The response was no struggle. In a methodical process, my school, my tribe, and I cogenerated a simple solution. I was financially supported to take 1 month for my ceremonies, and 1 month was added to my rotations. Most importantly, I did not have to choose between my culture and my education.
At the ceremonies, I learned more of my tribe’s language, which improved my mental well-being. 1,2 I gained traditional knowledge, increasing my confidence. 3 I built relationships with elders, making me feel more supported. 4 Participating in my culture added to a foundation of trust and cultural safety that can strengthen the future clinical care that I plan to provide in the community. 5
My experience also affirmed international standards. The United Nations Declaration on the Rights of Indigenous Peoples, 6 endorsed by the United States, sets the minimum standard of Indigenous rights. Article 14 states that Indigenous youth have the right to education without discrimination, including education in their own cultures. 6
The way my medical school handled my tribe’s letter should be a model of best practice for medical education globally. It is imperative that medical institutions instill frameworks that are inclusive of Indigenous peoples’ rights to education and culture. Making it simpler for Indigenous medical students to participate in cultural milestones has the potential to bolster Indigenous enrollment and retention, as well as the physician workforce, through the promotion of Indigenous students’ well-being and community connectedness while they are attending medical school.

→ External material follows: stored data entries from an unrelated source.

(** * A generalised N-dimensional 2048: the board engine, the attacker
      validation wrapper and the round loop of [2048.py].

    The first part follows the Python source class by class.  Python values
    are an inductive type, nested lists are trees, a method that raises
    returns [None], and the state that the source mutates in place is
    threaded explicitly.  [move] and [place] are written over the two tile
    accessors, once for tiles that are trees and once for tiles that are
    lists in a heap, where sharing can be seen.  The double-precision
    logarithm is a parameter.  The second part states and proves the
    properties of the board, of the score, of the wrappers and of the
    round. *)

From stdpp Require Import gmap strings list fin_maps sorting pretty.

Local Open Scope Z_scope.

(** ** Python values *)

(** The values that reach the board and the decision wrappers.  A value of
    any other type (a string, a float, a dict, ...) is [POther n], where [n]
    is the length of its printed form, the only thing the code observes of it
    besides its type. *)
#[warnings="-register-all"]
Inductive pyval :=
| PInt (z : Z)
| PBool (b : bool)
| PNone
| PList (l : list pyval)
| POther (repr_len : nat).

(** [l[i]] on a Python list: negative indices count from the end, an index
    outside [-len, len) raises [IndexError]. *)
Definition py_index {A} (l : list A) (i : Z) : option nat :=
  let len := Z.of_nat (length l) in
  if bool_decide (0 ≤ i < len) then Some (Z.to_nat i)
  else if bool_decide (- len ≤ i < 0) then Some (Z.to_nat (len + i))
  else None.

Definition py_getitem {A} (l : list A) (i : Z) : option A :=
  n ← py_index l i; l !! n.

(** ** Board: the tile accessors *)

(** The board reads and writes cells only through [__get_tile] and
    [__set_tile]; the algorithms of [move] and [place] are written once over
    this interface.  A cell of a constructed board always holds an int;
    reading anything else is a failure of the model. *)
Class TileStore (S : Type) := {
  get_tile : S → list Z → option Z;
  set_tile : S → list Z → Z → option S
}.

Record Board (S : Type) := mkBoard { shape : list Z; tiles : S }.
Arguments mkBoard {S} _ _.
Arguments shape {S} _.
Arguments tiles {S} _.

(** [__get_tile] on nested lists: [tile=tile[location[dim]]] for each
    component of the location. *)
Fixpoint nested_get (tile : pyval) (location : list Z) : option pyval :=
  match location with
  | [] => Some tile
  | i :: rest =>
      match tile with
      | PList l => sub ← py_getitem l i; nested_get sub rest
      | _ => None
      end
  end.

(** [__set_tile]: walk all components but the last, then assign
    [tile[location[-1]]=number].  An empty location has no last component. *)
Fixpoint nested_set (tile : pyval) (location : list Z) (number : Z)
  : option pyval :=
  match location, tile with
  | [], _ => None
  | i :: rest, PList l =>
      n ← py_index l i;
      match rest with
      | [] => Some (PList (<[n := PInt number]> l))
      | _ :: _ =>
          sub ← l !! n;
          sub' ← nested_set sub rest number;
          Some (PList (<[n := sub']> l))
      end
  | _ :: _, _ => None
  end.

Definition as_int (v : pyval) : option Z :=
  match v with PInt z => Some z | _ => None end.

#[global] Instance nested_store : TileStore pyval := {
  get_tile t location := v ← nested_get t location; as_int v;
  set_tile := nested_set
}.

(** ** Board: [__generate_sequential_coordinates] *)

Definition tile_count (shape : list Z) : Z := foldl Z.mul 1 shape.

(** The inner loop over [enumerate(sequential_coordinates)]: component
    [dim] of every coordinate is overwritten. *)
Definition fill_axis (dimension direction dim dim_length fraction : Z)
    (coords : list (list Z)) : list (list Z) :=
  imap (λ index_coordinate coordinate,
          if bool_decide (direction = -1 ∨ dimension ≠ dim)
          then <[Z.to_nat dim :=
                   (Z.of_nat index_coordinate `div` fraction) `mod` dim_length]>
                 coordinate
          else <[Z.to_nat dim :=
                   dim_length - 1
                   - (Z.of_nat index_coordinate `div` fraction) `mod` dim_length]>
                 coordinate)
       coords.

(** The outer loop over [enumerate(self.__shape)], carrying [fraction]. *)
Fixpoint fill_axes (dimension direction dim : Z) (dims : list Z)
    (fraction : Z) (coords : list (list Z)) : list (list Z) :=
  match dims with
  | [] => coords
  | dim_length :: rest =>
      let fraction := fraction `div` dim_length in
      fill_axes dimension direction (dim + 1) rest fraction
        (fill_axis dimension direction dim dim_length fraction coords)
  end.

Definition generate_sequential_coordinates (shape : list Z)
    (dimension direction : Z) : list (list Z) :=
  let count := tile_count shape in
  let zeros := replicate (Z.to_nat count) (replicate (length shape) 0) in
  fill_axes dimension direction 0 shape count zeros.

(** ** Board: [move] and [place] *)

Section board_ops.
Context {S : Type} `{TileStore S}.

(** The state that [move] threads through its calls of [move_tile]: the
    tiles, [blocked_coordinates] and the running [steps]. *)
Definition move_state : Type := S * list (list Z) * Z.

(** The coordinate component at which a tile stands against the wall. *)
Definition wall_index (shape : list Z) (dimension direction : Z) : option Z :=
  if bool_decide (direction = -1) then Some 0
  else dim_length ← shape !! Z.to_nat dimension; Some (dim_length - 1).

(** The nested [move_tile].  It returns the tiles, the blocked coordinates
    and its own [steps].  [depth] bounds the recursion depth. *)
Fixpoint move_tile (depth : nat) (shape : list Z) (ts : S)
    (blocked : list (list Z)) (coordinate : list Z)
    (dimension direction : Z) : option move_state :=
  match depth with
  | O => None
  | Datatypes.S depth =>
      here ← coordinate !! Z.to_nat dimension;
      wall ← wall_index shape dimension direction;
      if bool_decide (here = wall) then Some (ts, blocked, 0) else
      source ← get_tile ts coordinate;
      if bool_decide (source = 0) then Some (ts, blocked, 0) else
      let target_coordinate :=
        <[Z.to_nat dimension := here + direction]> coordinate in
      if bool_decide (target_coordinate ∈ blocked)
      then Some (ts, blocked, 0) else
      target ← get_tile ts target_coordinate;
      if bool_decide (source = target) then
        ts ← set_tile ts target_coordinate (target * 2);
        ts ← set_tile ts coordinate 0;
        Some (ts, blocked ++ [target_coordinate], 0 + 1)
      else if bool_decide (target = 0) then
        ts ← set_tile ts target_coordinate source;
        ts ← set_tile ts coordinate 0;
        '(ts, blocked, more) ←
          move_tile depth shape ts blocked target_coordinate
            dimension direction;
        Some (ts, blocked, 0 + 1 + more)
      else Some (ts, blocked, 0)
  end.

(** The loop [for coordinate in sequential_coordinates]. *)
Fixpoint move_loop (depth : nat) (shape : list Z) (dimension direction : Z)
    (coords : list (list Z)) (st : move_state) : option move_state :=
  match coords with
  | [] => Some st
  | coordinate :: rest =>
      let '(ts, blocked, steps) := st in
      '(ts, blocked, more) ←
        move_tile depth shape ts blocked coordinate dimension direction;
      move_loop depth shape dimension direction rest
        (ts, blocked, steps + more)
  end.

(** A slide along an axis takes at most as many nested calls as the axis
    is long, so [move] allows that depth plus one. *)
Definition slide_depth (shape : list Z) (dimension : Z) : nat :=
  Datatypes.S (Z.to_nat (default 0 (shape !! Z.to_nat dimension))).

Definition valid_move (shape : list Z) (dimension direction : Z) : Prop :=
  0 ≤ dimension < Z.of_nat (length shape) ∧ (direction = -1 ∨ direction = 1).

#[global] Instance valid_move_dec shape dimension direction :
  Decision (valid_move shape dimension direction).
Proof. unfold valid_move. apply _. Defined.

(** The body of [move] after its two guards: the final tiles, the final
    [blocked_coordinates] and the total [steps]. *)
Definition move_run (b : Board S) (dimension direction : Z)
  : option move_state :=
  move_loop (slide_depth (shape b) dimension) (shape b) dimension direction
    (generate_sequential_coordinates (shape b) dimension direction)
    (tiles b, [], 0).

Definition move (b : Board S) (dimension direction : Z)
  : option (Board S * bool) :=
  if bool_decide (¬ 0 ≤ dimension < Z.of_nat (length (shape b))) then Some (b, false)
  else if bool_decide (direction ∉ [-1; 1]) then Some (b, false)
  else
    '(ts, _, steps) ← move_run b dimension direction;
    Some (mkBoard (shape b) ts, bool_decide (0 < steps)).

(** The loop of [place] over the components of the location: every one is
    an int within its axis.  [None] stands for [return False]. *)
Fixpoint location_in_bounds (location : list pyval) (shape : list Z)
  : option (list Z) :=
  match location, shape with
  | [], _ => Some []
  | PInt i :: rest, dim_length :: shape' =>
      if bool_decide (0 ≤ i < dim_length)
      then loc ← location_in_bounds rest shape'; Some (i :: loc)
      else None
  | _, _ => None
  end.

(** [place]; [roll] is the value drawn by [random.randint(0,9)]. *)
Definition place (b : Board S) (location : list pyval) (roll : Z)
  : option (Board S * bool) :=
  if bool_decide (length location ≠ length (shape b)) then Some (b, false)
  else
    match location_in_bounds location (shape b) with
    | None => Some (b, false)
    | Some loc =>
        cell ← get_tile (tiles b) loc;
        if bool_decide (cell = 0) then
          ts ← set_tile (tiles b) loc (if bool_decide (roll < 9) then 2 else 4);
          Some (mkBoard (shape b) ts, true)
        else Some (b, false)
    end.
End board_ops.

(** ** The double-precision logarithm *)

(** [math.log] is a floating-point routine of the C library; what it
    returns is not defined by the source.  The two expressions in which the
    source uses it are operations of this class.  [log2_frac_nonzero n] is
    the truth value of [log(n,2)%1!=0] and [int_log2_minus_1 n] the value of
    [int(log(n,2)-1)], both for [n > 0]. *)
Class PyMath := {
  log2_frac_nonzero : Z → bool;
  int_log2_minus_1 : Z → Z
}.

(** The instance in which the logarithm is computed exactly. *)
Definition exact_math : PyMath := {|
  log2_frac_nonzero n := bool_decide (n ≠ 2 ^ Z.log2 n);
  int_log2_minus_1 n := Z.log2 n - 1
|}.

(** ** Board: construction *)

(** [len(str(v))] for the values of the model. *)
Fixpoint py_str_len (v : pyval) : nat :=
  match v with
  | PInt z => String.length (pretty z)
  | PBool true => 4
  | PBool false => 5
  | PNone => 4
  | POther repr_len => repr_len
  | PList l => 2 + sum_list (py_str_len <$> l) + 2 * (length l - 1)
  end.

1. Hartmann WE, Wendt DC, Burrage RL, Pomerville A, Gone JP. American Indian historical trauma: Anticolonial prescriptions for healing, resilience, and survivance. Am Psychol. 2019;74:6–19.
2. Hinton L, Huss L, Roche G, eds. The Routledge Handbook of Language Revitalization. 2018.1st ed. London, UK: Routledge;
3. Schiff JW, Moore K. The impact of the sweat lodge ceremony on dimensions of well-being. Am Indian Alsk Native Ment Health Res. 2006;13:48–69.

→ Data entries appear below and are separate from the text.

(** * snntorch.backprop: the windowed training scheduler

    A shallow embedding of [snntorch/backprop.py] (TBPTT, BPTT, RTRL, BPTF)
    and the properties of its temporal credit-assignment schedule.

    Modelling conventions.
    - Python integers are [Z]; [%] is [Z.modulo] (sign of the divisor, as in
      Python) with the division by zero written out as [ZeroDivisionError].
    - Tensors are an abstract type [T]; the torch operations used by the
      scheduler ([torch.stack], indexing, slicing, [.to(device)]) are the
      fields of a record.  Scalar losses are exact rationals [Q]: the
      arithmetic of the scheduler is followed, rounding is not.
    - The mutable objects the scheduler only drives (network parameters and
      hidden state, optimizer state, autograd graph) are one abstract world
      [W], threaded through every collaborator call.  Each such call is also
      appended to a trace of events, so that "how often" and "before any"
      can be stated.
    - Collaborators are total: an exception raised inside the network, the
      criterion or the optimizer is outside this model.  The exceptions of
      [backprop.py] itself (including unbound local variables) are modelled. *)

From Stdlib Require Import ZArith QArith List String Bool Lia.
Import ListNotations.
Local Open Scope Z_scope.

(** ** Exceptions, values *)

Inductive exn : Type :=
| ValueError_K            (* "K must be less than or equal to num_steps." *)
| TypeError_criterion     (* "``criterion`` must be one of the loss functions ..." *)
| UnboundLocalError (name : string)
| ZeroDivisionError
| ValueError_unpack       (* tuple unpacking of the network outputs *)
| RuntimeError_stack      (* torch.stack of an empty list *)
| NotImplementedError.    (* raised nowhere in backprop.py *)

Inductive result (A : Type) : Type :=
| Ok (a : A)
| Raise (e : exn).
Arguments Ok {A} a.
Arguments Raise {A} e.

(** What a Python call hands back: [None] or a number. *)
Inductive value : Type :=
| VNone
| VNum (q : Q).

(** The neuron classes named in [neurons_dict]. *)
Inductive neuron_class : Type := Lapicque | Leaky | Synaptic | Alpha | Stein.

(** ** Python dictionaries as insertion-ordered association lists *)

(** [d[k] = v]: an existing key keeps its position and takes the new value. *)
Fixpoint dict_set {V : Type} (k : bool) (v : V) (d : list (bool * V)) : list (bool * V) :=
  match d with
  | [] => [(k, v)]
  | (k', v') :: r => if Bool.eqb k k' then (k, v) :: r else (k', v') :: dict_set k v r
  end.

Definition criterion_dict : list (string * (bool * bool)) :=
  [ ("mse_membrane_loss"%string, (false, true));
    ("ce_max_membrane_loss"%string, (false, false));
    ("ce_rate_loss"%string, (true, false));
    ("ce_count_loss"%string, (true, false));
    ("mse_count_loss"%string, (true, false)) ].

Definition reg_dict : list (string * bool) := [ ("l1_rate_sparsity"%string, true) ].

(** [range(n)] *)
Definition range (n : Z) : list Z := map Z.of_nat (seq 0 (Z.to_nat n)).

Section Backprop.

Variables T W : Type.

(** ** Collaborators *)

Inductive event : Type :=
| EvReset                              (* utils.reset(net) *)
| EvNetTo (device : string)            (* net.to(device) *)
| EvIter                               (* iter(dataloader) *)
| EvTrain                              (* net.train() *)
| EvForward (x : T)                    (* net(x) *)
| EvCriterion (signal target : T)      (* criterion(signal, target) *)
| EvRegularization (signal : T)        (* regularization(signal) *)
| EvZeroGrad                           (* optimizer.zero_grad() *)
| EvBackward (loss : Q)                (* loss_trunc.backward() *)
| EvOptStep                            (* optimizer.step() *)
| EvDetach (c : neuron_class).         (* snn.<c>.detach_hidden() *)

Record Torch : Type := {
  stack : list T -> T;                 (* torch.stack(xs, dim=0), xs non-empty *)
  index : T -> Z -> T;                 (* x[i] *)
  slice : T -> Z -> Z -> T;            (* x[lo:hi] *)
  to : string -> T -> T;               (* x.to(device) *)
  backward : Q -> W -> W               (* loss.backward() *)
}.

Record Network : Type := {
  net_forward : W -> T -> list T * W;
  net_to : string -> W -> W;
  net_train : W -> W;
  utils_reset : W -> W;                (* utils.reset(net) *)
  utils_is : W -> neuron_class -> bool;(* utils.is_lapicque, utils.is_leaky, ... *)
  final_layer_check : W -> Z;          (* utils._final_layer_check(net) *)
  detach_hidden : neuron_class -> W -> W
}.

Record Optimizer : Type := {
  zero_grad : W -> W;
  opt_step : W -> W
}.

Record Criterion : Type := {
  crit_name : string;                  (* criterion.__name__ *)
  crit_time_var_targets : bool;        (* criterion.time_var_targets *)
  crit_call : T -> T -> Q
}.

Record Regularizer : Type := {
  reg_name : string;                   (* regularization.__name__ *)
  reg_call : T -> Q
}.

(** ** The frame of a call of TBPTT *)

(** Variables bound once, before the batch loop (lines 99-147). *)
Record env : Type := mkEnv {
  neurons_dict : list (bool * neuron_class);
  loss_spk : option bool;              (* None: never assigned *)
  time_var_targets : bool;
  reg_spk : option bool;               (* None: never assigned *)
  num_return : Z
}.

(** Variables rebound by the loops, the world and the trace. *)
Record frame : Type := mkFrame {
  step : option Z;                     (* None: never assigned *)
  step_trunc : Z;
  K_count : Z;
  loss_trunc : Q;
  loss_avg : Q;
  mem_rec_trunc : list T;
  spk_rec_trunc : list T;
  world : W;
  trace : list event
}.

Definition set_step (v : option Z) (s : frame) : frame :=
  mkFrame v (step_trunc s) (K_count s) (loss_trunc s) (loss_avg s)
          (mem_rec_trunc s) (spk_rec_trunc s) (world s) (trace s).
Definition set_step_trunc (v : Z) (s : frame) : frame :=
  mkFrame (step s) v (K_count s) (loss_trunc s) (loss_avg s)
          (mem_rec_trunc s) (spk_rec_trunc s) (world s) (trace s).
Definition set_K_count (v : Z) (s : frame) : frame :=
  mkFrame (step s) (step_trunc s) v (loss_trunc s) (loss_avg s)
          (mem_rec_trunc s) (spk_rec_trunc s) (world s) (trace s).
Definition set_loss_trunc (v : Q) (s : frame) : frame :=
  mkFrame (step s) (step_trunc s) (K_count s) v (loss_avg s)
          (mem_rec_trunc s) (spk_rec_trunc s) (world s) (trace s).
Definition set_loss_avg (v : Q) (s : frame) : frame :=
  mkFrame (step s) (step_trunc s) (K_count s) (loss_trunc s) v
          (mem_rec_trunc s) (spk_rec_trunc s) (world s) (trace s).
Definition set_mem_rec_trunc (v : list T) (s : frame) : frame :=
  mkFrame (step s) (step_trunc s) (K_count s) (loss_trunc s) (loss_avg s)
          v (spk_rec_trunc s) (world s) (trace s).
Definition set_spk_rec_trunc (v : list T) (s : frame) : frame :=
  mkFrame (step s) (step_trunc s) (K_count s) (loss_trunc s) (loss_avg s)
          (mem_rec_trunc s) v (world s) (trace s).

(** A collaborator call: the world moves and the call is recorded. *)
Definition effect (ev : event) (f : W -> W) (s : frame) : frame :=
  mkFrame (step s) (step_trunc s) (K_count s) (loss_trunc s) (loss_avg s)
          (mem_rec_trunc s) (spk_rec_trunc s) (f (world s)) (trace s ++ [ev]).

(** ** A state monad whose state survives an exception *)

Definition M (A : Type) : Type := frame -> result A * frame.

Definition ret {A : Type} (a : A) : M A := fun s => (Ok a, s).
Definition raise {A : Type} (e : exn) : M A := fun s => (Raise e, s).
Definition bind {A B : Type} (m : M A) (k : A -> M B) : M B :=
  fun s => match m s with
           | (Ok a, s') => k a s'
           | (Raise e, s') => (Raise e, s')
           end.
Definition gets {A : Type} (f : frame -> A) : M A := fun s => (Ok (f s), s).
Definition modify (f : frame -> frame) : M unit := fun s => (Ok tt, f s).

Notation "x <- m ;; k" := (bind m (fun x => k))
  (at level 61, m at next level, right associativity).
Notation "m ;; k" := (bind m (fun _ => k))
  (at level 61, right associativity).

(** Reading a local variable that may never have been assigned. *)
Definition local {A : Type} (name : string) (v : option A) : M A :=
  match v with
  | Some a => ret a
  | None => raise (UnboundLocalError name)
  end.

(** [for x in xs: body(x)] *)
Fixpoint for_each {A : Type} (xs : list A) (body : A -> M unit) : M unit :=
  match xs with
  | [] => ret tt
  | x :: r => body x ;; for_each r body
  end.

Section TBPTT.

Variable torch : Torch.
Variable net : Network.
Variable num_steps : Z.
Variable optimizer : Optimizer.
Variable criterion : Criterion.
Variable time_var : bool.
Variable regularization : option Regularizer.   (* None: the default False *)
Variable device : string.
Variable K : Z.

4. Kahn CB, Reinschmidt K, Teufel-Shone NI, Oré CE, Henson M, Attakai A. American Indian Elders’ resilience: Sources of strength for building a healthy future for youth. Am Indian Alsk Native Ment Health Res. 2016;23:117–133.

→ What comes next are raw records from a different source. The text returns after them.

Definition generateRandomPower (random : list byte) (c : Call)
  : Outcome Call :=
  Expects (List.length random =? kRandomPowerSize)%nat
    "random.size() == _randomPower.size()" ;;;
  let filled := map (memset_rand env) (seq 0 kRandomPowerSize) in
  Ok (with_randomPower
        (map (fun ab => byte_xor (fst ab) (snd ab)) (combine filled random))
        c).

Definition startOutgoing (c : Call) : Outcome Call :=
  ga <- ComputeModExpFirst (_dhConfig c) (_randomPower c) ;;
  let c := with_ga ga c in
  match _ga c with
  | [] => Ok (setState Failed c)
  | _ :: _ =>
      let c := with_gaHash (openssl.Sha256 (_ga c)) c in
      let randomID := rand_value env in
      let c := setState Requesting c in
      Ok (emit (request_send
                  (MTPphone_RequestCall (inputUser (_user c)) randomID
                     (_gaHash c) protocol_offered)) c)
  end.

Definition startIncoming (c : Call) : Call := setState Ringing c.

Definition start (random : list byte) (c : Call) : Outcome Call :=
  let c := with_dhConfig (getDhConfig env) c in
  t_assert (negb (g (_dhConfig c) =? 0)) "_dhConfig.g != 0" ;;;
  t_assert (negb (Nat.eqb (List.length (p (_dhConfig c))) 0))
    "!_dhConfig.p.empty()" ;;;
  c <- generateRandomPower random c ;;
  if CallType_eqb (_type c) Outgoing then startOutgoing c
  else Ok (startIncoming c).
Lemma select_step_lookup_self d r d' :
  select_step d r = Ok d' -> is_Some (dict_lookup d' (conc_key r)).
Proof.
  intros H. destruct (dict_lookup d (conc_key r)) eqn:E.
  - eapply select_step_lookup_mono; [exact H | rewrite E; eauto].
  - unfold select_step in H. fold (conc_key r) in H. rewrite E in H.
    inv_ok. rewrite dict_lookup_set_eq. eauto.
Qed.

Lemma select_loop_lookup rs : forall d d',
  select_loop d rs = Ok d' ->
  (forall k, is_Some (dict_lookup d k) -> is_Some (dict_lookup d' k))
  /\ (forall r, In r rs -> is_Some (dict_lookup d' (conc_key r))).
Proof.
  induction rs as [| r rs IH]; simpl; intros d d' H.
  - inv_ok. split; [auto | contradiction].
  - inv_ok. destruct (IH _ _ H) as [IH1 IH2]. split.
    + intros k Hk. apply IH1. eapply select_step_lookup_mono; eauto.
    + intros r' [<- | Hin]; auto.
      apply IH1. eapply select_step_lookup_self; eauto.
Qed.

Lemma dict_set_values_In d k r x :
  In x (dict_values (dict_set d k r)) -> x = r \/ In x (dict_values d).
Proof.
  unfold dict_values. induction d as [| [k0 r0] d IH]; simpl.
  - intros [<- | []]; auto.
  - destruct (py_eq k0 k); simpl; intros [<- | Hin]; auto.
    destruct (IH Hin); auto.
Qed.

Lemma select_loop_values rs : forall d d' x,
  select_loop d rs = Ok d' -> In x (dict_values d') ->
  In x (dict_values d) \/ In x rs.
Proof.
  induction rs as [| r rs IH]; simpl; intros d d' x H Hx.
  - inv_ok. auto.
  - inv_ok. destruct (IH _ _ _ H Hx) as [Hin | Hin]; auto.
    apply select_step_cases in Ha as [-> | ->]; auto.
    apply dict_set_values_In in Hin as [-> | Hin]; auto.
Qed.

Lemma dict_lookup_key d k r :
  keys_match d -> dict_lookup d k = Some r -> py_eq (conc_key r) k = true.
Proof.
  unfold keys_match. induction 1 as [| [k0 r0] d H0 Hd IH]; simpl; [discriminate |].
  destruct (py_eq k0 k) eqn:E; auto.
  intros [= ->]. simpl in H0. rewrite py_eq_sym in H0.
  eapply py_eq_trans; eauto.
Qed.

(** ** Claims about Loader B *)

(** The last record of degree 8 at a concurrency wins over what was
    selected before, as long as only other degrees follow at that
    concurrency. *)
Lemma select_loop_last_tp8 post1 post2 r c d d' :
  py_eq (conc_key r) c = true ->
  py_eq (get r "tp" (VInt 0)) (VInt 8) = true ->
  (forall r', In r' post2 -> py_eq (conc_key r') c = true ->
              py_eq (get r' "tp" (VInt 0)) (VInt 8) = false) ->
  select_loop d (post1 ++ r :: post2) = Ok d' ->
  dict_lookup d' c = Some r.
Proof.
  intros Hc Hr Hno H. rewrite select_loop_app in H. inv_ok.
  simpl in H. rewrite (select_step_tp8 _ _ Hr) in H. simpl in H.
  assert (Hl : dict_lookup (dict_set a (conc_key r) r) c = Some r)
    by (rewrite dict_lookup_set, Hc; reflexivity).
  destruct (select_loop_keeps_tp8 _ _ _ _ _ Hl Hr H) as (cur' & H1 & _ & _ & H4).
  rewrite H1. f_equal. apply H4. exact Hno.
Qed.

5. Laverty M, McDermott DR, Calma T. Embedding cultural safety in Australia’s main health care standards. Med J Aust. 2017;207:15–16.
6. United Nations. United Nations Declaration on the Rights of Indigenous Peoples. http://www.un.org/development/desa/indigenouspeoples/wp-content/uploads/sites/19/2018/11/UNDRIP_E_web.pdf
. Published September 13, 2007. Accessed October 6, 2021.